* _Materials provided_
(** C3 as stated fails on a comment that starts with a space: the record
    is of a supported algorithm and its comment has no newline, and what
    comes back has the comment without the space. *)
Lemma C3_counterexample :
  wellFormedAsClaimed recSpaced /\
  readAuthorizedKeys (mkReader (flat_map MarshalWithComment [recSpaced]) None)
    = ([recTrimmed], None) /\
  [recTrimmed] ≠ [recSpaced].
Proof.
  split; [|split].
  - split; [|split; [split|]].
    + unfold supportedKey. apply (bool_decide_unpack _). reflexivity.
    + done.
    + reflexivity.
    + reflexivity.
  - reflexivity.
  - intros [=].
Qed.

Lemma C4_witness :
  exists keybuf key old keys,
    files (world [recA; recB]) !! keyPath env "" = Some keybuf /\
    parseAuthKey keybuf = inl key /\
    remote (world [recA; recB]) !! authKeysPath "web1" = Some old /\
    readAuthorizedKeys (mkReader (rf_data old) None) = (keys, None) /\
    alreadyPresent (Marshal (Key key)) keys = false /\
    rf_data <$> remote (snd (realmain env "web1" "" (world [recA; recB])))
                  !! authKeysPath "web1" =
      Some (flat_map MarshalWithComment keys ++ MarshalWithComment key) /\
    (forall A B : authKey, keys = [A; B] ->
       rf_data <$> remote (snd (realmain env "web1" "" (world [recA; recB])))
                     !! authKeysPath "web1" =
         Some (MarshalWithComment A ++ MarshalWithComment B
                 ++ MarshalWithComment key)).
Proof.
  apply (C4_order_preserved env "web1" "" (world [recA; recB])).
  etrans; [apply surjective_pairing|]. f_equal.
Defined.

(** The failing input of C5: a line under the name of a certificate
    algorithm. Its leading token is none of the five identifiers, and the
    line is accepted and decoded. *)
Lemma C5_witness :
  (leadingToken certLine ∉ identifiers) /\
  parseAuthKey certLine = inl recA /\
  readAuthorizedKeys (mkReader certLine None) = ([recA], None).
Proof.
  apply (C5_extended_token_accepted (keys := keys) KeyAlgoRSA
           (String.list_byte_of_string "-cert-v01@openssh.com") keyA "alice@host").
  - left.
  - done.
  - reflexivity.
  - split; [done | reflexivity].
  - repeat split; reflexivity.
Defined.
(** C8 as stated fails on a command line with an undefined flag and on
    [-h]: neither names a container, and the process exits with code 2,
    or with code 0 after printing, and what it prints is the message of
    package [flag], not the usage text of the program. *)
Lemma C8_counterexample :
  fst (main env ["-x"] (world [])) = 2 /\
  fst (main env ["-x"] (world [])) ≠ 1 /\
  stderr (snd (main env ["-x"] (world []))) =
    "flag provided but not defined: -x" +:+ LF +:+ "Usage of addkey:" +:+ LF /\
  stderr (snd (main env ["-x"] (world []))) ≠ stderr (world []) +:+ usage env /\
  fst (main env ["-h"] (world [])) = 0 /\
  stderr (snd (main env ["-h"] (world []))) = "Usage of addkey:" +:+ LF.
Proof. repeat split; try reflexivity; intros [=]. Qed.

Lemma C10_witness :
  readAuthorizedKeys (mkReader [] None) = ([], None) /\
  exists w',
    realmain env "web1" "" (world []) = (None, w') /\
    remote w' =
      <[authKeysPath "web1" := mkRemoteFile (MarshalWithComment recC) 0 0 "640"]>
        (remote (world [])).
Proof.
  apply (C10_empty_remote_file env "web1" "" (world []) (MarshalWithComment recC)
           recC (mkRemoteFile [] 0 0 "600")).
  - repeat split.
  - reflexivity.
  - reflexivity.
  - reflexivity.
  - reflexivity.
  - reflexivity.
Defined.

End Examples.

(** * Further properties *)

(** ** The decoder, line by line *)
Section DecoderMore.
Context `{ssh : SshAPI}.

(** Complete lines that parse are taken in, in their order, and the loop
    goes on behind them. *)
Lemma readFrom_parsed (ls : list bytes) (rs : list authKey) (rest : bytes)
    (fail : option string) (keys0 : list authKey) :
  Forall noLF ls ->
  Forall2 (fun l r => parseAuthKey (l ++ [x0a]) = inl r) ls rs ->
  readFrom (mkReader (joinLines ls ++ rest) fail) keys0 =
  readFrom (mkReader rest fail) (keys0 ++ rs).
Proof.
  intros Hls Hp. revert keys0.
  induction Hp as [|l r ls rs Hl Hp IH]; intros keys0.
  - change (joinLines []) with (@nil byte). by rewrite app_nil_l, app_nil_r.
  - apply Forall_cons in Hls as [Hnl Hls].
    change (joinLines (l :: ls)) with ((l ++ [x0a]) ++ joinLines ls).
    rewrite <- !app_assoc. cbn [app].
    rewrite readFrom_line by done. rewrite Hl, IH by done.
    by rewrite <- app_assoc.
Qed.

* _What this task involves_
The string to find is "done"; copy every line of the listing that has it.

* _Answer to this problem_
    + done.
  - done.
  - split; [done | reflexivity].
    rewrite readFrom_line by done. rewrite Hl, IH by done.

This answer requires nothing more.